If you’re a parent who took out one or more federal or private loans to pay for your child to go to school, you may also be wondering if it’s worth tapping your home equity through a home equity loan or cash-out refinance. Mortgage loans this way to refinance your debt. However, these loans typically have high upfront costs, and they use your home as collateral. If you default, you could lose your home, which is a significant risk. Also, under the Biden administration plan, parents who take out federal loans to help their children pay for college are also eligible for up to $20,000 in loan forgiveness.

How to Prepare for Refinancing Your Student Loans

The decision to refinance should not be taken lightly. “Once you commit to refinancing, you can’t go back once the loan is finalized,” says McClary. “It is important to clearly understand the pros and cons before making an irreversible decision.”

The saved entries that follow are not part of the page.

(* ===== verification/Prelude.v ===== *)
(** * Barevisor in Rocq

    Barevisor is a thin hypervisor for Intel and AMD processors, written in
    Rust.  A driver (a UEFI runtime driver or a Windows kernel driver) makes the
    running system the guest: each logical processor goes on where it was, as a
    guest, over an identity-mapped nested translation.  The core, the crate
    hvcore, is shared by both drivers; paths below are under src/src/, and the
    files of the core under hvcore/src/hypervisor/.

    ** The program and its parts

    [virtualize_system] (mod.rs) numbers the processors (apic_id.rs), stores the
    data the host depends on, and runs a callback on every processor through
    the operations of the platform (platform_ops.rs, implemented in
    uefi/uefi_hv/src/ops.rs and windows/win_hv/src/ops.rs).  The callback
    captures the registers, changes to a new stack (switch_stack.rs, from the
    allocator of allocator.rs) and enters [host::main] (host.rs), which enables
    the virtualization extension, makes a guest and runs it in a loop that
    handles the exits.  The extensions and guests are those of amd/ (svm.rs,
    guest.rs, npts.rs) and intel/ (vmx.rs, guest.rs, epts.rs, mtrr.rs).  Both
    read segment descriptors (segment.rs), and use the page tables
    (paging_structures.rs), GDTs and TSSs (gdt_tss.rs) and the IDT
    (interrupt_handlers.rs) made for the host.  A hypercall (hypercall.rs)
    takes a processor out of the host again.

    ** The files

    - Prelude (this file): panics as the type [outcome], the state monad [M]
      with panics, machine integers ([wrap], [in_width], [add_w] and the like,
      with the overflow checks of the build profile as the class [Profile]),
      bit fields, structures of integer fields as functions ([fset], [assign]),
      loops ([foreach], [for_range], [mmap]) and the lemmas they share.
    - External: the crates the core calls, as classes with their documented
      laws (bit fields, bit arrays, x86 selectors and control registers);
      Module [Reference] has an instance of each.
    - Machine: a logical processor (system registers, MSRs, memory for
      descriptor tables, APIC registers, VMX mode and VMCSs) and the wrappers
      of x86_instructions.rs and of the VMX instructions.
    - Platform: the class [PlatformOps] and its implementations under UEFI and
      Windows, over the documented behaviour of the firmware and the kernel.
    - Allocator (allocator.rs): two pools of blocks with a bitmap each.
    - ApicId (apic_id.rs), Segment (segment.rs and the helpers in amd/guest.rs),
      Tables (gdt_tss.rs, interrupt_handlers.rs).
    - Paging (paging_structures.rs): the identity map, against a page walk;
      Npts (amd/npts.rs): the nested tables and the split of the APIC page.
    - Mtrr (intel/mtrr.rs) and Epts (intel/epts.rs): memory types, and the
      extended page tables that carry them.
    - Host (host.rs, registers.rs): the classes [Guest] and [Extension] that
      the architectures implement, the exit handlers, the loop and [main],
      proved against the classes.
    - Vmcb, Svm, SvmProofs: AMD (the control block of amd/guest.rs, the
      operations, the theorems).  Vmx, VmxProofs: Intel.
    - Sipi: the INIT-SIPI protocol of the AMD guests, with the atomic accesses
      of all processors interleaved as a step relation.
    - System (mod.rs, switch_stack.rs): all processors together, proved
      against the classes and the class [Setup].
    - Hypervisor: both architectures in one world (views of a common record),
      the discharge of [Setup] for both, and a concrete run of two processors.
    - Startup: what the processors and the heap must have for
      [virtualize_system] to return: the class [Startable], its discharge for
      both architectures, and a run of two Intel processors.
    - Layout: the offsets of the structures the processor and the assembly read.
    - Widths, WidthProofs: every value of the model fits the integer type or
      the register the source keeps it in (the class [Typed]).
    - Assembly: the .S files and the code of switch_stack.rs as programs of a
      small x86-64 machine.
    - Dump: the [Debug] output of a VMCS (intel/guest.rs), with what core::fmt
      makes of it.
    - Support (support.rs, panic.rs): zeroed boxes over the allocator, the
      panic handler as a step relation, how many processors the heap reaches.
    - Logger (serial_logger.rs, the guard of support.rs, win_hv eprintln.rs and
      logger.rs) and Drivers (uefi_hv main.rs, win_hv lib.rs, platform_ops.rs).
    - Vendor: the two check_hv_vendor tools over the processors of System.
    - Xtask (uefi/xtask): the assistant that builds the driver and tests it in
      Bochs and VMware, over the class [Os] of what the system answers.

    ** How the state corresponds

    A Rust struct of integers is a function from field names (the VMCB areas,
    the VMCS, the registers) or a Record; integers are in Z, with the width and
    the wrap-around written out where the code computes; a table is a list of
    64-bit entries; a static is a field of the state of the component that owns
    it, and the [Once] cells and locks are options and atomic steps.  A panic
    (assertion, unwrap, index, overflow in a checked build, a fault the host
    takes) is [Panic].  Addresses of boxes are parameters; [pa] translates them.

    What the hypervisor cannot see is a parameter of a run: the execution of a
    guest between two exits is an event (a function on the registers, the
    control block and the world), and the loop of host.rs runs over a list of
    events.  The list is the fuel: a run over a list that ends is the state of
    the system after those exits, and each theorem about leaving the loop says
    which event it left at.  In the same way [wait_for_sipi] takes what the
    other processors do between two looks, and the UART what the line status
    reads; [svm_init_sipi], [sipi_starts] and [serial_log_writes] say that a
    vector, or readiness, that does come ends the wait.  Loops over tables are
    structural and have the counts of the code (512 entries, 256 gates).
    [exec] runs an assembly program with one unit of fuel per instruction; 200
    is enough for each, as the theorems show by where they end.  The wait of
    the assistant for a log file has [polls] looks; all else it does is
    finite, and [main_stops] says that it stops at the first action that fails.

    ** The theorems

    - Composition: [virtualize_system_succeeds] (and [virtualize_system_installs]
      against the classes), [devirtualize_system_leaves],
      [uefi_main_spec] and [driver_entry_spec] (from the entry of a driver to
      all processors hosted, and every early return), [loop_leaves_on_hypercall],
      [guest_sees_our_hypervisor], [init_numbers_processors], [checkers_tell].
    - Address translation: [host_identity_map], [nested_identity_map],
      [ept_identity_map], [split_apic_page_translation], each for a walk of the
      tables as the processor does it; memory types in
      [find_from_variable_sdm], [convert_from_raw_variable_spec],
      [find_from_fixed_page], [ept_short_mtrr_panics].
    - Processor setup and exits: [svm_initialize_spec], [vmx_initialize_spec],
      [vmx_enable_disable], [adjust_vmx_control_spec], [vmx_run_exits],
      [handle_cpuid_spec], [handle_xsetbv_spec], [svm_devirtualize],
      [vmx_devirtualize], [apic_write_emulated], [prepare_tss_ready],
      [full_gdt_is_rejected].
    - World switches: [run_svm_guest_spec], [run_vmx_guest_spec],
      [capture_restore_registers], [interrupt_stub_frame].
    - Types: [main_keeps_widths] (no value of either architecture is cut off,
      through any number of exits) and [layouts].
    - INIT and SIPI: [svm_init_sipi], [vmx_init_sipi], [sipi_emulated] for one
      processor; [sipi_protocol_safe], [sipi_starts] and the refinements
      [security_exception_refines], [emulated_sipi_refines] for all of them.
    - The heap: [heap_safe], [heap_never_panics], [alloc_first_fit],
      [alloc_dealloc_roundtrip], [zeroed_box_spec], [heap_capacity].
    - Output: [serial_log_writes], [print_spec], [vmcs_dump_spec],
      [panic_impl_never_returns].  The assistant: [main_plan], [main_stops].

    Several theorems state behaviour that differs from what the code means to
    do (the split of the APIC page, the order of the fixed MTRR bytes, EFER on
    AMD when leaving, SS after INIT, the length asked for a 1 GB page, strings
    longer than 255 bytes in the Windows debug output, a TSS above 4 GB, the
    stubs of vectors 29 and 30 on AMD, a heap for fewer processors than the
    255 activity states); they are stated the way the code is.

    ** Not modelled

    The contents of log messages and their formatting by core::fmt, the dump
    of a VMCS apart: a log call is the strings handed to [write_str], or
    nothing where its output is not the subject.  Parsing of command lines (by
    the crate clap) and the threads of the assistant that only copy the output
    of another program.  Unit tests.  The instructions of the common exception
    stub after its handler, which never returns.  Memory is modelled where the
    code reads structures it did not build (descriptor tables, APIC registers),
    in the assembly and in [zeroed_box]; the tables the code builds are values.
    Interrupts and NMIs in the middle of the host's code are not modelled. *)

From stdpp Require Export base gmap list numbers strings.
From Stdlib Require Export ZArith Lia.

But if you’ve weighed the pros and cons of refinancing and decided to go ahead, you may be ready to take advantage of a lower interest rate when it’s available. Here are some steps you can take:

  • Know what type of loan you have and who your services are. You can find this information for your federal loan in the National Student Loan Data System database. For private loans, you need to contact each lender for information.
  • Know the interest rate on your loan.
  • Learn the benefits of each of your loans, including the income-based repayment plans available to you.
  • Avoid forbearance if possible, as interest will accrue.
  • Check your credit score to see where you stand and improve if necessary. You can also check your credit reports to see issues you can address.
  • Get pre-qualified with multiple lenders before you apply. This process only requires a soft credit check, which won’t affect your credit score, and allows you to compare rate offers to ensure you get the best deal.
  • Run the numbers to determine how much money you can afford or save on your new monthly payment.